The Antitumor Immunity Mediated by NK Cells: The Role of The NCRs
Mona Rady*, Khaled Abou-Aisha
Identifiers and Pagination:Year: 2018
First Page: 7
Last Page: 15
Publisher Id: TOCIJ-7-7
Article History:Received Date: 31/12/2017
Revision Received Date: 10/05/2018
Acceptance Date: 29/05/2018
Electronic publication date: 20/06/2018
Collection year: 2018
open-access license: This is an open access article distributed under the terms of the Creative Commons Attribution 4.0 International Public License (CC-BY 4.0), a copy of which is available at: (https://creativecommons.org/licenses/by/4.0/legalcode). This license permits unrestricted use, distribution, and reproduction in any medium, provided the original author and source are credited.

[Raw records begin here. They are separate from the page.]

(* ===== verification/OracleVerdict.v ===== *)
(** * The oracle against the library: the order of the reasons

    Both sort what they collected and drop duplicates; the oracle compares phases, codes,
    indices and details at the end, the library keeps its result sorted all along.  Within
    the joint scope the two lists are the same. *)

From S2P Require Import Prelude.
From S2P Require Import Ids.
From S2P Require Import Bytes.
From S2P Require Import Digest.
From S2P Require Import Segment.
From S2P Require Import Reason.
From S2P Require Import Governance.
From S2P Require Import Validation.
From S2P Require Import ValidationProps.
From S2P Require Import Oracle.
From S2P Require Import OracleProps.
From S2P Require Import OracleChecks.

(** ** The result below its cap *)

Lemma NoDup_size_le {A} (k k' : list A) :
  NoDup k -> (forall x, x ∈ k -> x ∈ k') -> size k <= size k'.
Proof.
  intros Hn Hsub. unfold size. apply inj_le, submseteq_length, NoDup_submseteq; done.
Qed.

(** As long as fewer distinct reasons are added than the cap, the result is exactly the
    sorted set of what was added. *)
Lemma emit_distinct rs : forall o,
  no_ok rs -> reasons_ordered (reasons o) ->
  size (sort_and_dedup (reasons o ++ rs)) < reason_cap o ->
  emit rs o = {| o with reasons := sort_and_dedup (reasons o ++ rs) |}.
Proof.
  induction rs as [|r rs IH]; intros o Hn Ho Hs.
  - rewrite app_nil_r, sort_and_dedup_id by done. by destruct o.
  - apply list.Forall_cons in Hn as [Hr Hn]. rewrite emit_cons. unfold add_reason.
    rewrite add_below_cap; [|done|].
    2: { eapply Z.le_lt_trans; [|exact Hs]. apply NoDup_size_le; [apply Ho|].
         intros x Hx. rewrite elem_of_sort_and_dedup. apply elem_of_app. by left. }
    assert (sort_and_dedup (sort_and_dedup (reasons o ++ [mkReason (r_code r) (r_index r)
              (r_detail r)]) ++ rs) = sort_and_dedup (reasons o ++ r :: rs)) as E.
    { apply sort_and_dedup_ext. intros x. destruct r.
      rewrite !elem_of_app, elem_of_sort_and_dedup, elem_of_app, list_elem_of_singleton,
        elem_of_cons. cbn. tauto. }
    rewrite IH; cbn [reasons].
    + by rewrite E.
    + done.
    + apply sort_and_dedup_ordered.
    + rewrite E. exact Hs.
Qed.

(** ** The order of the oracle *)

Definition oracle_rank (a : OracleMain.Reason) : Z * Z * Z * Z :=
  (OracleMain.r_phase a, OracleMain.r_code a, OracleMain.r_index a, OracleMain.r_detail a).

Lemma oracle_not_after_spec a b :
  OracleMain.not_after a b <->
  let '(p, c, i, d) := oracle_rank a in
  let '(p', c', i', d') := oracle_rank b in
  p < p' \/ (p = p' /\ (c < c' \/ (c = c' /\ (i < i' \/ (i = i' /\ d <= d'))))).
Proof.
  unfold OracleMain.not_after, OracleMain.reason_before, oracle_rank.
  repeat match goal with |- context [?x =? ?y] => destruct (Z.eqb_spec x y) end;
    cbn [negb]; rewrite Z.ltb_ge; lia.
Qed.

(** Properties of the order by comparing ranks. *)
Ltac by_rank :=
  rewrite ?oracle_not_after_spec; unfold oracle_rank; lia.

#[global] Instance oracle_not_after_total : Total OracleMain.not_after.
Proof. intros a b. by_rank. Qed.

#[global] Instance oracle_not_after_trans : Transitive OracleMain.not_after.
Proof. intros a b c. by_rank. Qed.

#[global] Instance oracle_not_after_antisymm : AntiSymm (=) OracleMain.not_after.
Proof.
  intros [p c i d] [p' c' i' d']. rewrite !oracle_not_after_spec. cbn. intros. f_equal; lia.
Qed.

(** [std::unique] under a predicate that is equality on the list. *)
Lemma unique_from_adjacent {A} `{EqDecision A} (same : A -> A -> bool) x k :
  (forall y z, y ∈ x :: k -> z ∈ x :: k -> same y z = true <-> y = z) ->
  OracleMain.unique_from same x k = unique_adjacent (x :: k).
Proof.
  revert x. induction k as [|y k IH]; intros x H; [done|].
  change (unique_adjacent (x :: y :: k)) with
    (if bool_decide (x = y) then unique_adjacent (y :: k)
     else x :: unique_adjacent (y :: k)).
  cbn [OracleMain.unique_from].
  destruct (same x y) eqn:E.
  - apply H in E; [|by left|by right; left]. subst y. rewrite bool_decide_eq_true_2 by done.
    apply IH. intros u v Hu Hv. apply H; by right.
  - rewrite bool_decide_eq_false_2.
    + f_equal. apply IH. intros u v Hu Hv. apply H; by right.
    + intros ->. by rewrite (proj2 (H y y ltac:(by left) ltac:(by left)) eq_refl) in E.
Qed.

Lemma unique_by_adjacent {A} `{EqDecision A} (same : A -> A -> bool) k :
  (forall y z, y ∈ k -> z ∈ k -> same y z = true <-> y = z) ->
  OracleMain.unique_by same k = unique_adjacent k.
Proof. destruct k; [done|]. apply unique_from_adjacent. Qed.

(** ** The view of a reason *)

(** The shifted ranges end before the next phase begins. *)
Lemma code_value_gaps c : code_value c <> 289 /\ code_value c <> 349.
Proof. by destruct c. Qed.

Lemma oracle_code_mono c c' :
  code_value c < code_value c' -> oracle_code c < oracle_code c'.
Proof.
  unfold oracle_code. intros. pose proof (code_value_gaps c).
  repeat match goal with |- context [?x <=? ?y] => destruct (Z.leb_spec x y) end;
    repeat match goal with |- context [?x <? ?y] => destruct (Z.ltb_spec x y) end;
    cbn [andb orb]; lia.
Qed.

Lemma oracle_code_inj c c' : oracle_code c = oracle_code c' -> c = c'.
Proof.
  intros H. apply code_value_inj.
  destruct (Z.lt_trichotomy (code_value c) (code_value c')) as [Hl|[He|Hl]]; [|done|];
    apply oracle_code_mono in Hl; lia.
Qed.

Lemma oracle_view_mono a b :
  not_after a b -> OracleMain.not_after (oracle_view a) (oracle_view b).
Proof.
  rewrite not_after_spec, oracle_not_after_spec.
  unfold reason_rank, oracle_rank, oracle_view.
  cbn [OracleMain.r_phase OracleMain.r_code OracleMain.r_index OracleMain.r_detail].
  intros [H|[H [Hc|[Hc Hr]]]]; [by left|right; split; [done|left]; by apply oracle_code_mono|].
  apply code_value_inj in Hc. rewrite Hc.
  destruct (code_eqb (r_code b) ProfileRepeatNotPermitted); lia.
Qed.

Lemma oracle_view_same a b :
  OracleMain.reason_same (oracle_view a) (oracle_view b) = true <->
  oracle_view a = oracle_view b.
Proof.
  unfold OracleMain.reason_same. rewrite !andb_true_iff, !Z.eqb_eq. split.
  - intros [[Hc Hi] Hd]. unfold oracle_view in *.
    cbn [OracleMain.r_code OracleMain.r_index OracleMain.r_detail] in *.
    apply oracle_code_inj in Hc. rewrite Hc in *. by rewrite Hi, Hd.
  - by intros ->.
Qed.

(** ** The verdict *)
Section Verdict.
Context (p : SegmentProfile) (l : Limits) (ss : list Segment).
Context (Hscope : joint_scope p l ss).

#[local] Abbreviation sc := (scenario_of p l ss).
#[local] Abbreviation prefix := (scanned_prefix l ss).

Lemma not_in_phase q k r :
  phase_of (r_code r) <> q -> in_phase q k -> r ∉ k.
Proof. intros Hr Hk Hin. by apply Hr, (proj1 (list.Forall_forall _ _) Hk). Qed.

(** The phases of the checks of a sequence. *)
Lemma sequence_reports_phases :
  in_phase PhListLifecycleGeneration (check_list_content_lifecycle (sequence_question p l ss)) /\
  in_phase PhStructuralSegment (check_structural (sequence_question p l ss)
    (request_width (sequence_question p l ss))) /\
  in_phase PhCapabilityEvidence (check_capability (sequence_question p l ss)) /\
  in_phase PhTopologyEvidence (check_topology (sequence_question p l ss)) /\
  in_phase PhResourceLimits (check_resource_limits (sequence_question p l ss)).
Proof.
  pose proof (phased_checks_phase (sequence_question p l ss)) as H.
  unfold phased_checks in H. change (vr_full (sequence_question p l ss)) with true in H.
  cbn [app] in H. rewrite !list.Forall_cons in H. cbn [fst snd] in H. tauto.
Qed.

Lemma elem_of_profile_pair j i a b r :
  prefix !! i = Some b -> r ∈ profile_pair p j i a b ->
  r = mkReason ProfileRepeatNotPermitted (Z.of_nat i) (seg_id b).
Proof.
  intros Hb. unfold profile_pair. rewrite (index_small p l ss Hscope i b Hb).
  destruct (negb _); [by intros ?%not_elem_of_nil|]. rewrite elem_of_app.
  destruct (_ && _), (_ && _); cbn [report]; rewrite ?list_elem_of_singleton;
    intros [H|H]; try done; by apply not_elem_of_nil in H.
Qed.

Lemma elem_of_report b c i d r : r ∈ report b c i d -> r_code r = c.
Proof.
  destruct b; cbn [report]; [|by intros ?%not_elem_of_nil].
  by intros ->%list_elem_of_singleton.
Qed.

(** A repeat is reported once for each segment that repeats, whatever it repeats. *)
Lemma repeat_report r :
  r ∈ sequence_reports p l ss -> r_code r = ProfileRepeatNotPermitted ->
  exists i s, prefix !! i = Some s /\
    r = mkReason ProfileRepeatNotPermitted (Z.of_nat i) (seg_id s).
Proof.
  intros Hr Hc. unfold sequence_reports in Hr. cbv zeta in Hr. cbn [concat] in Hr.
  destruct sequence_reports_phases as (H1 & H2 & H3 & H4 & H5).
  assert (phase_of (r_code r) = PhProfile) as Hph by (by rewrite Hc).
  rewrite !elem_of_app in Hr.
  destruct Hr as [Hr|[Hr|[Hr|[Hr|[Hr|[Hr|Hr]]]]]];
    try (exfalso; revert Hr; eapply not_in_phase; [|eassumption]; by rewrite Hph);
    [|by apply not_elem_of_nil in Hr].
  rewrite (check_profile_reports p l ss Hscope), !elem_of_app in Hr.
  destruct Hr as [Hr|[Hr|Hr]].
  - apply elem_of_report in Hr. congruence.
  - apply elem_of_for_each in Hr as (i & s & _ & Hr). unfold profile_segment in Hr.
    rewrite !elem_of_app in Hr.
    destruct Hr as [Hr|[Hr|Hr]]; apply elem_of_report in Hr; congruence.
  - apply profile_pairs_guarded in Hr.
    apply elem_of_for_pairs in Hr as (j & i & a & b & _ & _ & Hb & Hr).
    exists i, b. split; [done|]. by eapply elem_of_profile_pair.
Qed.

Lemma oracle_view_inj a b :
  a ∈ sequence_reports p l ss -> b ∈ sequence_reports p l ss ->
  oracle_view a = oracle_view b -> a = b.
Proof.
  intros Ha Hb H. pose proof (f_equal OracleMain.r_code H) as Hc. cbn in Hc.
  apply oracle_code_inj in Hc. pose proof (f_equal OracleMain.r_index H) as Hi. cbn in Hi.
  pose proof (f_equal OracleMain.r_detail H) as Hd. cbn in Hd. rewrite Hc in Hd.
  destruct (code_eqb (r_code b) ProfileRepeatNotPermitted) eqn:E.
  - apply code_eqb_eq in E. rewrite E in Hc.
    destruct (repeat_report a Ha Hc) as (i & s & Hs & ->).
    destruct (repeat_report b Hb E) as (i' & s' & Hs' & ->).
    cbn in Hi. apply Nat2Z.inj in Hi as <-. by simplify_eq.
  - destruct a, b. cbn in *. congruence.
Qed.

Lemma sequence_reports_no_ok : no_ok (sequence_reports p l ss).
Proof.
  pose proof (phased_checks_no_ok (sequence_question p l ss)) as H. unfold phased_checks in H.
  change (vr_full (sequence_question p l ss)) with true in H. unfold no_ok, sequence_reports in *.
  cbv zeta. cbn [map snd concat app] in *. rewrite !Forall_app in *. tauto.
Qed.

(** The library keeps every distinct reason. *)
Lemma library_reasons :
  reasons (validate_segment_sequence (Some l) (Some p) ss None 0) =
    sort_and_dedup (sequence_reports p l ss).
Proof.
  unfold validate_segment_sequence. cbv zeta. rewrite run_checks_emit.
  fold (sequence_question p l ss). fold (sequence_reports p l ss).
  rewrite emit_distinct.
  - done.
  - apply sequence_reports_no_ok.
  - by split; constructor.
  - apply (js_reasons _ _ _ Hscope).
Qed.

Lemma StronglySorted_map {A B} (R : relation A) (S : relation B) (f : A -> B) k :
  (forall a b, R a b -> S (f a) (f b)) -> StronglySorted R k -> StronglySorted S (map f k).
Proof.
  intros Hf. induction 1 as [|a k Hk IH Ha]; [constructor|]. cbn. constructor; [done|].
  apply list.Forall_fmap. eapply list.Forall_impl; [exact Ha|]. intros b. apply Hf.
Qed.

(** The reasons of the oracle are those of the library, in the same order. *)
Theorem check_agrees :
  OracleMain.check sc (OracleMain.canonicalize sc) =
    map oracle_view (reasons (validate_segment_sequence (Some l) (Some p) ss None 0)).
Proof.
  rewrite library_reasons. unfold OracleMain.check.
  set (em := OracleMain.emitted sc (OracleMain.canonicalize sc)).
  assert (forall x, x ∈ merge_sort OracleMain.not_after em <-> x ∈ em) as Hms.
  { intros x. by rewrite (merge_sort_Permutation OracleMain.not_after em). }
  assert (forall x, x ∈ em <-> x ∈ map oracle_view (sequence_reports p l ss)) as Hem
    by apply (emitted_agrees p l ss Hscope).
  rewrite unique_by_adjacent.
  2: { intros y z Hy Hz. apply Hms, Hem, list_elem_of_fmap in Hy as (a & -> & _).
       apply Hms, Hem, list_elem_of_fmap in Hz as (b & -> & _). apply oracle_view_same. }
  destruct (unique_adjacent_sorted OracleMain.not_after
    (merge_sort OracleMain.not_after em)) as [Hs Hn].
  { apply StronglySorted_merge_sort; apply _. }
  destruct (sort_and_dedup_ordered (sequence_reports p l ss)) as [Hs' Hn'].
  apply (sorted_nodup_unique OracleMain.not_after); [done| |done| |].
  - eapply StronglySorted_map; [apply oracle_view_mono|done].
  - apply NoDup_fmap_2_strong; [|done]. intros a b Ha Hb.
    apply oracle_view_inj; by apply elem_of_sort_and_dedup.
  - intros x. rewrite elem_of_unique_adjacent, Hms, Hem, !list_elem_of_fmap.
    by setoid_rewrite elem_of_sort_and_dedup.
Qed.
End Verdict.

Natural Killer (NK) cells are innate immune lymphocytes that are important for early and effective immune responses against infections and cancer. The antitumor immunity mediated by NK cells can be exerted through several direct or indirect “immunosurveillance” mechanisms that control tumor growth and prevent the rapid dissemination of metastatic tumors. NK cells express an array of activating and inhibitory receptors that enable them to recognize and bind non-self as well as self-ligands expressed on the surface of malignant or virally infected cells. The family of Natural Cytotoxicity Receptors (NCRs) comprises three activating receptors; NKp30, NKp44, and NKp46 that are important for the stimulation of NK cell effector functions. This review summarizes the mechanisms of antitumor immunity mediated by natural killer cells with focus on the role of the family of the NCRs and their tumor associated ligands.